From Red Rocks to back yard parties, Ash has learned the art of audience-performer
energy transference and taps into that natural communion effortlessly.
Highlights include:
* Reggae On the Rocks (Red Rocks), played twice
* Film on the Rocks 2007 (as headlining band w/7000+ in attendance)
* Headlined: KBCO Stage at Taste of Colorado in downtown Denver in 2009.
* Multiple appearances on prestigious 97.3 KBCO “Studio C”.
* Entire album selected for playlist on 99.5 FM KQMT “ The Mountain”.
* Openers for Little Feat, William Topley, Jimmy Cliff, Burning Spear,
Derek Trucks Band, B.B. King, Steel Pulse,
String Cheese Incident and many others
* Song “ I Walk Alone” from album “Cruel Waters” ( Summit Recording Group 2008)
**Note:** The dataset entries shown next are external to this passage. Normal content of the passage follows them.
(** * The chat-driven project generator: server endpoints and client orchestrator

    A shallow embedding of the Express routes ([/api/ask], [/api/files/create],
    [/api/files/list]) and of the React [ChatInterface] orchestrator
    ([createCancelToken], [generateFileName], [simulateTyping],
    [handleFileGeneration], [handleAIResponse], [handleSubmit], [handleCancel]).

    JavaScript strings are modelled as [string], one character per code unit.
    [toLowerCase] and [trim] are the functions of JavaScript on the code units
    below 128 ([isAscii]): they map [A-Z] to [a-z] and strip the characters 9
    to 13 and 32, and leave every other character alone, whereas JavaScript
    also folds letters and strips white space outside that range.  A statement
    that relies on them for an arbitrary text says that the text is ASCII.
    Dynamically typed request
    fields are values of [jsval].  Handlers run in a state-and-exception monad:
    a thrown exception keeps the side effects made before it, as in JavaScript. *)

From Stdlib Require Import List String Ascii ZArith Lia Bool Arith Sorted Permutation.
From Stdlib Require Import DecimalString.
Import ListNotations.
Open Scope string_scope.

Set Implicit Arguments.

(* ===================================================================== *)
(** ** JavaScript values, strings and completions *)
(* ===================================================================== *)

Module Js.

(** A request field or call argument as JavaScript sees it. *)
Inductive jsval : Type :=
| JUndefined
| JNull
| JBool (b : bool)
| JNum (n : Z)
| JStr (s : string)
| JObject.

(** [!v] is [negb (truthy v)]. *)
Definition truthy (v : jsval) : bool :=
  match v with
  | JUndefined | JNull => false
  | JBool b => b
  | JNum n => negb (n =? 0)%Z
  | JStr s => negb (s =? "")
  | JObject => true
  end.

(** [v === 'lit'] for a string literal. *)
Definition strictEqStr (v : jsval) (lit : string) : bool :=
  match v with
  | JStr s => s =? lit
  | _ => false
  end.

Definition isUndefined (v : jsval) : bool :=
  match v with JUndefined => true | _ => false end.

Inductive JsError : Type :=
| TypeError (what : string)
| ReferenceError (name : string)
| SystemError (what : string)
| Error (message : string).

(** Outcome of evaluating a statement list: a value or a thrown exception. *)
Inductive Completion (A : Type) : Type :=
| Normal (a : A)
| Abrupt (e : JsError).
Arguments Abrupt {A} e.

Definition newline : ascii := ascii_of_nat 10.
Definition backtick : ascii := ascii_of_nat 96.
Definition nl : string := String newline "".
Definition fence : string := String backtick (String backtick (String backtick "")).

(** Texts made of code units below 128. *)
Definition isAsciiChar (c : ascii) : bool := (nat_of_ascii c <? 128)%nat.

Fixpoint isAscii (s : string) : bool :=
  match s with
  | "" => true
  | String c s' => isAsciiChar c && isAscii s'
  end.

Definition lowerChar (c : ascii) : ascii :=
  let n := nat_of_ascii c in
  if ((65 <=? n) && (n <=? 90))%nat then ascii_of_nat (n + 32) else c.

Fixpoint toLowerCase (s : string) : string :=
  match s with
  | "" => ""
  | String c s' => String (lowerChar c) (toLowerCase s')
  end.

Definition startsWith (s p : string) : bool := String.prefix p s.

Fixpoint includes (s sub : string) : bool :=
  if String.prefix sub s then true
  else match s with
       | "" => false
       | String _ s' => includes s' sub
       end.

Definition endsWith (s p : string) : bool :=
  let ls := String.length s in
  let lp := String.length p in
  (lp <=? ls)%nat && (String.substring (ls - lp) lp s =? p).

(** [s.split(sep)] for a one-character separator. *)
Fixpoint split (sep : ascii) (s : string) : list string :=
  match s with
  | "" => [""]
  | String c s' =>
      if Ascii.eqb c sep then "" :: split sep s'
      else match split sep s' with
           | h :: t => String c h :: t
           | [] => [String c ""]
           end
  end.

(** The class [\w]. *)
Definition isWordChar (c : ascii) : bool :=
  let n := nat_of_ascii c in
  (((48 <=? n) && (n <=? 57)) || ((65 <=? n) && (n <=? 90))
   || ((97 <=? n) && (n <=? 122)) || (n =? 95))%nat.

Definition isSpace (c : ascii) : bool :=
  let n := nat_of_ascii c in
  (((9 <=? n) && (n <=? 13)) || (n =? 32))%nat.

Fixpoint trimStart (s : string) : string :=
  match s with
  | "" => ""
  | String c s' => if isSpace c then trimStart s' else s
  end.

Fixpoint trimEnd (s : string) : string :=
  match s with
  | "" => ""
  | String c s' =>
      match trimEnd s' with
      | "" => if isSpace c then "" else String c ""
      | t => String c t
      end
  end.

Definition trim (s : string) : string := trimEnd (trimStart s).

(** Decimal rendering of a number inside a template literal. *)
Definition showNat (n : nat) : string :=
  NilEmpty.string_of_uint (Nat.to_uint n).

Definition digitOf (c : ascii) : option Z :=
  let n := Z.of_nat (nat_of_ascii c) in
  if ((48 <=? n) && (n <=? 57))%Z then Some (n - 48)%Z else None.

Fixpoint numeral (s : string) (acc : Z) : option Z :=
  match s with
  | "" => Some acc
  | String c s' =>
      match digitOf c with
      | Some d => numeral s' (10 * acc + d)%Z
      | None => None
      end
  end.

(** A property key that is an array index: the canonical decimal numeral of
    an integer from 0 to 2^32 - 2. *)
Definition arrayIndex (k : string) : option Z :=
  match k with
  | "" => None
  | String c rest =>
      if Ascii.eqb c "0"%char && negb (rest =? "") then None
      else match numeral k 0 with
           | Some n => if (n <? 4294967295)%Z then Some n else None
           | None => None
           end
  end.

(** JavaScript objects used as ordered maps: insertion order is kept,
    assigning an existing key overwrites in place. *)
Section Obj.
Variable V : Type.
Definition obj : Type := list (string * V).

Fixpoint get (k : string) (o : obj) : option V :=
    match o with
    | [] => None
    | (k', v) :: o' => if k' =? k then Some v else get k o'
    end.

Fixpoint set (k : string) (v : V) (o : obj) : obj :=
    match o with
    | [] => [(k, v)]
    | (k', v') :: o' => if k' =? k then (k, v) :: o' else (k', v') :: set k v o'
    end.

Definition keys (o : obj) : list string := map fst o.

(** [o[k] = v] on an object created by [{}], for a value [v] that is itself
    an object.  The key [__proto__] names the accessor inherited from
    [Object.prototype]: the assignment replaces the prototype of [o] and
    creates no property. *)
Definition assign (k : string) (v : V) (o : obj) : obj :=
  if k =? "__proto__" then o else set k v o.

(** The own properties in the order in which [Object.keys] and
    [JSON.stringify] visit them: the array indices in ascending order, then
    the other keys in the order of their creation. *)
Fixpoint insertIndexed (n : Z) (p : string * V) (l : list (Z * (string * V)))
  : list (Z * (string * V)) :=
    match l with
    | [] => [(n, p)]
    | (m, q) :: l' => if (n <? m)%Z then (n, p) :: l else (m, q) :: insertIndexed n p l'
    end.

Fixpoint indexed (o : obj) : list (Z * (string * V)) :=
    match o with
    | [] => []
    | (k, v) :: o' =>
        match arrayIndex k with
        | Some n => insertIndexed n (k, v) (indexed o')
        | None => indexed o'
        end
    end.

Definition named (o : obj) : obj :=
  filter (fun p => match arrayIndex (fst p) with Some _ => false | None => true end) o.

Definition ownProperties (o : obj) : obj := (map snd (indexed o) ++ named o)%list.
End Obj.

End Js.
Import Js.

(* ===================================================================== *)
(** ** A state monad with exceptions *)
(* ===================================================================== *)

Definition M (S A : Type) : Type := S -> Completion A * S.

Definition ret {S A} (a : A) : M S A := fun s => (Normal a, s).

Definition bind {S A B} (m : M S A) (k : A -> M S B) : M S B :=
  fun s =>
    match m s with
    | (Normal a, s') => k a s'
    | (Abrupt e, s') => (Abrupt e, s')
    end.

Definition throw {S A} (e : JsError) : M S A := fun s => (Abrupt e, s).

(** [try { m } catch (error) { h error }]. *)
Definition tryCatch {S A} (m : M S A) (h : JsError -> M S A) : M S A :=
  fun s =>
    match m s with
    | (Normal a, s') => (Normal a, s')
    | (Abrupt e, s') => h e s'
    end.

(** [try { m } finally { f }], for a finalizer that does not throw. *)
Definition tryFinally {S A} (m : M S A) (f : M S unit) : M S A :=
  fun s =>
    match m s with
    | (r, s') => (r, snd (f s'))
    end.

Definition gets {S A} (f : S -> A) : M S A := fun s => (Normal (f s), s).
Definition modify {S} (f : S -> S) : M S unit := fun s => (Normal tt, f s).

Declare Scope js_scope.
Delimit Scope js_scope with js.
Notation "x <- m ;; k" := (bind m (fun x => k))
  (at level 100, m at next level, right associativity) : js_scope.
Notation "m ;;; k" := (bind m (fun _ => k))
  (at level 100, right associativity) : js_scope.
Open Scope js_scope.

(** [for (const x of l) body x], stopping at the first exception. *)
Fixpoint forEach {S A} (l : list A) (body : A -> M S unit) : M S unit :=
  match l with
  | [] => ret tt
  | x :: l' => body x ;;; forEach l' body
  end.

(* ===================================================================== *)
(** ** Client: file names for generated code blocks *)
(* ===================================================================== *)

(** The [default:] arm of the switch in [generateFileName]: sniff the content. *)
Definition detectFromContent (content : string) : string * string :=
  if includes content "<!DOCTYPE html>" || includes content "<html" then ("index", "html")
  else if includes content "body {" || includes content "@media" then ("styles", "css")
  else if includes content "function" || includes content "const " || includes content "let "
       then ("script", "js")
  else ("file", "txt").

(** The pair [(baseName, extension)] chosen by the switch on
    [language.toLowerCase()]. *)
Definition baseAndExtension (content language : string) : string * string :=
  let l := toLowerCase language in
  if l =? "html" then ("index", "html")
  else if l =? "css" then ("styles", "css")
  else if (l =? "javascript") || (l =? "js") then ("script", "js")
  else if (l =? "typescript") || (l =? "ts") then ("app", "ts")
  else if (l =? "python") || (l =? "py") then ("main", "py")
  else if l =? "json" then ("package", "json")
  else detectFromContent content.

Definition generateFileName (content language : string) (index : nat) : string :=
  let '(baseName, extension) := baseAndExtension content language in
  match index with
  | 0 => baseName ++ "." ++ extension
  | _ => baseName ++ showNat (index + 1) ++ "." ++ extension
  end.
selected as title, theme and credits song
for new independent film “Night at the Zoo”, staring former Deadwood stars
W. Earle Brown and Sean Bridger’s in partnership
with Michael Hemschoot ( “The Matrix”, “Master and Commander: Far Side of the World”)
* Signed 5 record productions and development deal with Summit Road Studios in 2008.
New For 2010: Two New Records out in March on Summit Road Studios private label.
Ash has been in the studio nearly full time after playing over 200 dates in 2008/2009
and is ready to release 20 new songs!
Recent Press/Relevant Quotes:PRESS/REVIEWS/QUOTES
“New artists come to me all the time, wanting to play Nissi’s. Most are good, some are very good,
and some, as you’ve seen, are great. But every once in a while, a very special artist crosses my path.
The latest one is named ASH GANLEY.
If you like acoustic rock, great vocals and music that moves you- you have got to see this artist.
Take my word for it, Ash Ganley is very special and is
going to be a big star. He’s one artist who’s music I listen to a lot.”
-Teresa Taylor, Owner and Talent Buyer: Nissi’s Supper Club, Lafayette, Colorado
"Summit Road [recording studio] has a real racehorse in Ganley, whose only musica
shortcoming may be unlimited focus. Ash can do anything, from Delta blues Robert Johnson style,
to blistering blues-rock ala Kenny Wayne Shepherd, to heartbreak country that could land him
comfortably on stage at the Grand Ole Opry. "I may be the last to know, but Colorado has a star in
its firmament in Ash Ganley. I recently received a package from Colorado and within it I discovered
one of the best-sounding songwriters I have heard to come out of the state in a long time . . .
Ash has a clearly authentic quality to his commercial sound. These Ash Ganley tunes are really
good listening and it occurs to one right away that a principle reason is the background vocals
of Andria Ganley, which are spot on perfect! She sounds, to me at least, like
one of my favorite singers, Margo Timmons. The quality she brings to the sound of this
band really elevates it to a higher level.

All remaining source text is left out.